Hypothesis

Age‑related accumulation of collagen fragments not only reduces nuclear phospho‑ERK1/2 but also engages integrin α2β1 to recruit histone deacetylase 2 (HDAC2) to the HAS2 promoter, causing sustained transcriptional repression that persists even when ERK activity is restored.

Mechanistic Rationale

Collagen fragments generated by MMPs expose cryptic RGD‑like motifs that bind integrin α2β1 on fibroblasts (see [1] for MMP‑collagen fragment link). Integrin activation triggers focal adhesion kinase (FAK)–Src signaling, which can phosphorylate and activate HDAC2, promoting its translocation to the nucleus. HDAC2 deacetylates histone H3 lysine 9 at the HAS2 promoter, compacting chromatin and blocking transcription factor access, notably ELK‑1 and SP1. This epigenetic lock maintains low HAS2 mRNA despite intermittent ERK reactivation, explaining why transient antioxidant or MAPK rescue experiments fail to fully restore HA synthesis in aged dermis.

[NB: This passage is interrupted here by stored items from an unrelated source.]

Lemma episodes_loop_raises_witness :
  episodes_loop ascii_only sample_strptime 1
    (rated_blocks 1 2
       ++ undescribed_block (title_field 1 3 (lit "Title"))
       :: rated_blocks 1 1) 0 []
  = Raise AttributeError.
Proof.
  refine (episodes_loop_raises ascii_only sample_strptime 1
            (rated_blocks 1 2) (rated_blocks 1 1)
            (undescribed_block (title_field 1 3 (lit "Title")))
            AttributeError _ _ 0%Z []).
  - constructor; [|constructor; [|constructor]];
      eexists; vm_compute; reflexivity.
  - vm_compute. reflexivity.
Defined.

(** ** The title field *)

Ltac step_in H :=
  match type of H with
  | bind ?c _ = _ =>
      let E := fresh "E" in
      destruct c eqn:E; cbn [bind] in H; [|discriminate H]
  end.

Lemma digit_bounds (c : char) :
  is_ascii_digit c = true -> (48 <= c <= 57)%N.
Proof.
  unfold is_ascii_digit, in_range. intros H.
  apply andb_true_iff in H as [H1 H2]. apply N.leb_le in H1, H2. lia.
Qed.

Lemma span_run (p : char -> bool) (a rest : str) :
  forallb p a = true ->
  match rest with [] => True | c :: _ => p c = false end ->
  span p (a ++ rest) = (a, rest).
Proof.
  intros Ha Hr. induction a as [|c a IH]; cbn [app].
  - destruct rest as [|c rest]; [reflexivity|]. cbn [span]. now rewrite Hr.
  - cbn [forallb] in Ha. apply andb_true_iff in Ha as [Hc Ha].
    cbn [span]. rewrite Hc, (IH Ha). reflexivity.
Qed.

Lemma match_epnum_field (a d : str) :
  a <> [] -> forallb is_ascii_digit a = true ->
  d <> [] -> forallb is_ascii_digit d = true ->
  match_epnum (ch "S" :: a ++ ch "." :: ch "E" :: d) = Some (d, []).
Proof.
  intros Ha Hda Hd Hdd. unfold match_epnum.
  replace (char_eqb (ch "S") (ch "S")) with true by reflexivity.
  rewrite (span_run is_ascii_digit a (ch "." :: ch "E" :: d) Hda)
    by reflexivity.
  destruct a as [|x a]; [congruence|].
  replace (char_eqb (ch ".") (ch ".") && char_eqb (ch "E") (ch "E"))
    with true by reflexivity.
  pose proof (span_run is_ascii_digit d [] Hdd I) as E.
  rewrite app_nil_r in E. rewrite E.
  destruct d; [congruence|reflexivity].
Qed.

Lemma epnum_sub_go_skip (s : str) :
  forall k : nat, (List.length s <= k)%nat -> epnum_sub_go k s = [].
Proof.
  induction s as [|c s IH]; intros k H; cbn [epnum_sub_go]; [reflexivity|].
  cbn [List.length] in H. destruct k as [|k]; [lia|]. apply IH. lia.
Qed.

Lemma epnum_sub_field (a d : str) :
  a <> [] -> forallb is_ascii_digit a = true ->
  d <> [] -> forallb is_ascii_digit d = true ->
  epnum_sub (lit "S" ++ a ++ lit ".E" ++ d) = d.
Proof.
  intros Ha Hda Hd Hdd.
  change (lit "S" ++ a ++ lit ".E" ++ d)
    with (ch "S" :: a ++ ch "." :: ch "E" :: d).
  unfold epnum_sub. cbn [epnum_sub_go].
  rewrite (match_epnum_field a d Ha Hda Hd Hdd).
  rewrite epnum_sub_go_skip by (cbn [List.length]; lia).
  apply app_nil_r.
Qed.

Lemma scan_int_digits (d : str) :
  forall (acc : Z) (n : nat),
    forallb is_ascii_digit d = true ->
    scan_int false acc n d
    = Some (fold_left (fun acc c => (10 * acc + Z.of_N (c - 48))%Z) d acc,
            (n + List.length d)%nat, []).
Proof.
  induction d as [|c d IH]; intros acc n H; cbn [scan_int fold_left].
  - cbn [List.length]. now rewrite Nat.add_0_r.
  - cbn [forallb] in H. apply andb_true_iff in H as [Hc H].
    rewrite Hc, (IH _ _ H). cbn [List.length]. do 3 f_equal. lia.
Qed.

Lemma strip_prefix_separator_none (c : char) (s : str) :
  N.eqb c 32 = false -> strip_prefix separator (c :: s) = None.
Proof.
  intros H. unfold separator. cbn [strip_prefix]. unfold char_eqb.
  now rewrite N.eqb_sym, H.
Qed.

Lemma split_prefix (name p : str) :
  forallb (fun c => negb (N.eqb c 32)) p = true ->
  forall cur : str,
    split_go separator 0 cur (p ++ separator ++ name)
    = (rev cur ++ p) :: split_go separator 0 [] name.
Proof.
  induction p as [|c p IH]; intros H cur.
  - rewrite app_nil_r. reflexivity.
  - cbn [forallb] in H. apply andb_true_iff in H as [Hc H].
    apply negb_true_iff in Hc. cbn [app split_go].
    rewrite (strip_prefix_separator_none _ _ Hc), (IH H).
    cbn [rev]. now rewrite <- app_assoc.
Qed.

Lemma split_go_no_occurrence (sep s : str) :
  forall cur : str,
    occurs sep s = false -> split_go sep 0 cur s = [rev cur ++ s].
Proof.
  induction s as [|c s IH]; intros cur H.
  - cbn [split_go]. now rewrite app_nil_r.
  - cbn [occurs] in H. cbn [split_go].
    destruct (strip_prefix sep (c :: s)); [discriminate H|].
    rewrite (IH _ H). cbn [rev]. now rewrite <- app_assoc.
Qed.

Section TitleField.

Variable unicode_decimal : char -> option N.
Variable strptime : str -> option datetime.

Lemma py_int_digits (d : str) (n : Z) :
  forallb is_ascii_digit d = true ->
  py_int unicode_decimal d = Ok n ->
  n = digits_value d.
Proof.
  intros Hd. destruct d as [|c d]; [discriminate|].
  assert (Ha : forallb (fun x => (x <? 128)%N) (c :: d) = true).
  { apply forallb_forall. intros x Hx.
    rewrite forallb_forall in Hd. apply Hd, digit_bounds in Hx.
    apply N.ltb_lt. lia. }
  pose proof Hd as Hc. cbn [forallb] in Hc.
  apply andb_true_iff in Hc as [Hc _]. apply digit_bounds in Hc.
  assert (Hs : is_c_space c = false).
  { unfold is_c_space, in_range. apply orb_false_iff. split.
    - apply andb_false_iff. right. apply N.leb_gt. lia.
    - apply N.eqb_neq. lia. }
  assert (Hm : char_eqb c (ch "-") = false)
    by (apply N.eqb_neq; change (ch "-") with 45%N; lia).
  assert (Hp : char_eqb c (ch "+") = false)
    by (apply N.eqb_neq; change (ch "+") with 43%N; lia).
  assert (Hu : char_eqb c (ch "_") = false)
    by (apply N.eqb_neq; change (ch "_") with 95%N; lia).
  unfold py_int, transform_decimal_and_space. rewrite Ha.
  cbn [lstrip_with]. rewrite Hs. unfold take_sign. rewrite Hm, Hp, Hu.
  rewrite (scan_int_digits _ _ _ Hd). cbn [Nat.add List.length lstrip_with].
  destruct (Nat.ltb _ _); intros H; [discriminate H|].
  now injection H as <-.
Qed.

Lemma episode_step_number (s c c' : Z) (b : episode_block)
    (row : episode_data) :
  episode_step unicode_decimal strptime s c b = Ok (c', Some row) ->
  exists t first : str,
    title_div b = Some t
    /\ nth_error (split separator (strip t)) 0 = Some first
    /\ py_int unicode_decimal (epnum_sub first) = Ok (episode_number row).
Proof.
  unfold episode_step. intros H.
  destruct (title_div b) as [t|]; cbn [text_of bind] in H; [|discriminate H].
  exists t. unfold index in H.
  destruct (nth_error (split separator (strip t)) 0) as [first|];
    cbn [bind] in H; [|discriminate H].
  exists first. split; [reflexivity|]. split; [reflexivity|].
  destruct (py_int unicode_decimal (epnum_sub first)) as [n|];
    cbn [bind] in H; [|discriminate H].
  destruct (nth_error (split separator (strip t)) 1) as [name|];
    cbn [bind] in H; [|discriminate H].
  destruct (rating_star b) as [rating|]; [|discriminate H].
  do 5 step_in H.
  destruct (strptime _) as [d|]; cbn [bind] in H; [|discriminate H].
  step_in H. injection H as _ <-. reflexivity.
Qed.

(** X12: how the title field is read. For a title that is, stripped,
    [S<a>.E<d>] followed by the separator and a rest, with [a] and [d]
    non-empty runs of ASCII digits, a row that the loop body yields has as
    episode number the number [d], as title the rest up to the next
    separator, and as season the season of the loop: the number [a] of the
    title field is not read. *)
Theorem episode_step_reads_title_field (s c c' : Z) (b : episode_block)
    (t a d name : str) (row : episode_data) :
  title_div b = Some t ->
  strip t = lit "S" ++ a ++ lit ".E" ++ d ++ separator ++ name ->
  a <> [] -> forallb is_ascii_digit a = true ->
  d <> [] -> forallb is_ascii_digit d = true ->
  episode_step unicode_decimal strptime s c b = Ok (c', Some row) ->
  episode_number row = digits_value d
  /\ nth_error (split separator name) 0 = Some (title row)
  /\ season row = s.
Proof.
  intros Ht Hshape Ha Hda Hd Hdd H.
  assert (Hsplit : split separator (strip t)
                   = (lit "S" ++ a ++ lit ".E" ++ d)
                     :: split separator name).
  { rewrite Hshape. unfold split.
    replace (lit "S" ++ a ++ lit ".E" ++ d ++ separator ++ name)
      with ((lit "S" ++ a ++ lit ".E" ++ d) ++ separator ++ name)
      by (now rewrite <- !app_assoc).
    assert (Hn : forall x : list N,
               forallb is_ascii_digit x = true ->
               forallb (fun c => negb (N.eqb c 32)) x = true).
    { intros x Hx. apply forallb_forall. intros y Hy.
      rewrite forallb_forall in Hx. apply Hx, digit_bounds in Hy.
      apply negb_true_iff, N.eqb_neq. lia. }
    apply (split_prefix name (lit "S" ++ a ++ lit ".E" ++ d)).
    rewrite !forallb_app, !andb_true_iff.
    split; [reflexivity|]. split; [exact (Hn a Hda)|].
    split; [reflexivity|exact (Hn d Hdd)]. }
  split; [|split].
  - apply episode_step_number in H as (t' & first & Ht' & E0 & En).
    rewrite Ht in Ht'. injection Ht' as <-.
    assert (Hfirst : first = lit "S" ++ a ++ lit ".E" ++ d).
    { rewrite Hsplit in E0. injection E0 as E0. symmetry. exact E0. }
    rewrite Hfirst in En.
    rewrite (epnum_sub_field a d Ha Hda Hd Hdd) in En.
    exact (py_int_digits d _ Hdd En).
  - apply episode_step_title in H as (t' & Ht' & E1).
    rewrite Ht in Ht'. injection Ht' as <-.
    rewrite Hsplit in E1. exact E1.
  - apply episode_step_returns in H as (_ & _ & Hs). exact Hs.
Qed.

(** X13: a title field in which the separator of the source does not
    occur never yields a row and never ends the season quietly: the loop
    body raises, [ValueError] when what the substitution leaves of the whole
    field is no integer literal, [IndexError] otherwise. The separator of
    the source is the five characters blank, U+00E2, U+02C6, U+2122, blank;
    a field that is divided by the bullet operator U+2219 is such a field. *)
Theorem episode_step_without_separator (s c : Z) (b : episode_block)
    (t : str) :
  title_div b = Some t ->
  occurs separator (strip t) = false ->
  episode_step unicode_decimal strptime s c b
  = match py_int unicode_decimal (epnum_sub (strip t)) with
    | Ok _ => Raise IndexError
    | Raise _ => Raise ValueError
    end.
Proof.
  intros Ht Ho. unfold episode_step. rewrite Ht. cbn [text_of bind].
  unfold split. rewrite (split_go_no_occurrence _ _ [] Ho).
  cbn [rev app index nth_error bind].
  destruct (py_int unicode_decimal (epnum_sub (strip t))) as [n|e] eqn:E;
    cbn [bind]; [reflexivity|].
  now rewrite (py_int_raises unicode_decimal _ _ E).
Qed.

End TitleField.

Lemma episode_step_reads_title_field_witness :
  exists row : episode_data,
    episode_step ascii_only sample_strptime 7 0
      (rated_block (title_field 1 2 (lit "Title"))) = Ok (1%Z, Some row)
    /\ episode_number row = digits_value (lit "2")
    /\ nth_error (split separator (lit "Title")) 0 = Some (title row)
    /\ season row = 7%Z.
Proof.
  eexists. split; [vm_compute; reflexivity|].
  eapply (episode_step_reads_title_field ascii_only sample_strptime 7 0 1
            (rated_block (title_field 1 2 (lit "Title")))
            (title_field 1 2 (lit "Title")) (lit "1") (lit "2")
            (lit "Title")).
  - reflexivity.
  - vm_compute. reflexivity.
  - discriminate.
  - reflexivity.
  - discriminate.
  - reflexivity.
  - vm_compute. reflexivity.
Defined.

Lemma episode_step_without_separator_witness :
  episode_step ascii_only sample_strptime 1 0
    (rated_block (lit "S1.E1" ++ bullet ++ lit "Pilot"))
  = Raise ValueError.
Proof.
  exact (episode_step_without_separator ascii_only sample_strptime 1 0
           (rated_block (lit "S1.E1" ++ bullet ++ lit "Pilot"))
           (lit "S1.E1" ++ bullet ++ lit "Pilot")
           eq_refl eq_refl).
Defined.

(** ** The rating field *)

Lemma votesmatch_search_skip (p rest : str) :
  mem_char (ch "(") p = false ->
  votesmatch_search (p ++ rest) = votesmatch_search rest.
Proof.
  induction p as [|c p IH]; intros H; [reflexivity|].
  unfold mem_char in H. cbn [existsb] in H.
  apply orb_false_iff in H as [Hc H].
  cbn [app votesmatch_search]. unfold char_eqb in *.
  rewrite N.eqb_sym, Hc. exact (IH H).
Qed.

Lemma votesmatch_search_group (v rest : str) :
  mem_char (ch ")") v = false ->
  votesmatch_search (lit "(" ++ v ++ lit ")" ++ rest) = Some v.
Proof.
  intros H.
  change (lit "(" ++ v ++ lit ")" ++ rest)
    with (ch "(" :: v ++ ch ")" :: rest).
  unfold votesmatch_search.
  replace (char_eqb (ch "(") (ch "(")) with true by reflexivity.
  rewrite (span_run (fun x => negb (char_eqb x (ch ")"))) v (ch ")" :: rest));
    [reflexivity| |reflexivity].
  apply forallb_forall. intros x Hx. apply negb_true_iff.
  destruct (char_eqb x (ch ")")) eqn:E; [|reflexivity].
  apply N.eqb_eq in E. subst x.
  unfold mem_char in H. rewrite <- H. symmetry. apply existsb_exists.
  exists (ch ")"). split; [exact Hx|reflexivity].
Qed.

Section RatingField.

Variable unicode_decimal : char -> option N.
Variable strptime : str -> option datetime.

Lemma is_decimal_digit (c : char) :
  is_ascii_digit c = true -> is_decimal unicode_decimal c = true.
Proof.
  intros H. unfold is_decimal, decimal_value, ascii_digit_value.
  rewrite H. apply digit_bounds in H.
  destruct (c <? 128)%N eqn:E; [reflexivity|]. apply N.ltb_ge in E. lia.
Qed.

Lemma is_decimal_digits (ds : str) :
  forallb is_ascii_digit ds = true ->
  forallb (is_decimal unicode_decimal) ds = true.
Proof.
  intros H. apply forallb_forall. intros x Hx.
  rewrite forallb_forall in H. exact (is_decimal_digit x (H x Hx)).
Qed.

(** The first number of a text that begins with digits. *)
Lemma ratingmatch_search_integer (i rest : str) :
  i <> [] -> forallb is_ascii_digit i = true ->
  ratingmatch_search unicode_decimal (i ++ lit "/" ++ rest) = Some i.
Proof.
  intros Hi Hd. destruct i as [|c i]; [congruence|].
  pose proof (is_decimal_digits _ Hd) as Hdec.
  pose proof Hdec as Hc. cbn [forallb] in Hc.
  apply andb_true_iff in Hc as [Hc _].
  cbn [app ratingmatch_search]. rewrite Hc.
  change (c :: i ++ lit "/" ++ rest) with ((c :: i) ++ ch "/" :: rest).
  rewrite (span_run (is_decimal unicode_decimal) (c :: i) (ch "/" :: rest)
             Hdec) by reflexivity.
  reflexivity.
Qed.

In parallel, collagen fragment‑integrin signaling sustains a senescent-associated secretory phenotype (SASP) via NF‑κB activation downstream of FAK‑Src, reinforcing the feedforward loop: SASP cytokines further upregulate MMPs, producing more fragments. The hypothesis predicts that HDAC2 recruitment is size‑specific: fragments <200 nm (≈<50 kDa collagen peptides) efficiently engage α2β1, whereas larger fibrillar collagen does not.

Testable Predictions

1. Integrin blockade – Treating senescent dermal fibroblasts with function‑blocking α2β1 antibody or small‑molecule inhibitor (e.g., ATN‑161) will increase HAS2 transcription and HMW‑HA secretion even when ERK phosphorylation remains low.
2. HDAC2 dependency – siRNA knockdown of HDAC2 or pharmacological inhibition (e.g., caustic acid) will rescue HAS2 expression and reduce LMW‑HA‑induced NF‑κB activity, whereas HDAC1 knockdown will not.
3. Chromatin changes – ChIP‑qPCR will show increased HDAC2 occupancy and decreased H3K9ac at the HAS2 promoter in fragment‑treated cells, reversible by integrin blockade.
4. Size specificity – Synthetic collagen peptides of defined lengths (<50 kDa vs. >150 kDa) will differentially affect α2β1‑FAK‑HDAC2 signaling and HAS2 repression, with only the smaller peptides causing sustained suppression.

Falsifiability

If integrin α2β1 inhibition fails to restore HAS2 mRNA or HA synthesis under conditions of confirmed collagen fragment presence, or if HDAC2 knockdown does not alter promoter acetylation or HAS2 output, the hypothesis is refuted. Conversely, demonstration that ERK reactivation alone restores HAS2 despite persistent integrin‑HDAC2 signaling would also falsify the proposed epigenetic dominance.

Broader Implications

Validating this mechanism would reveal a transcription‑independent, ECM‑driven layer of age‑related HAS2 suppression, suggesting that therapeutic strategies targeting integrin‑HDAC2 signaling (rather than solely MAPK or oxidative pathways) could more effectively restore HA homeostasis in aging skin and joint tissues.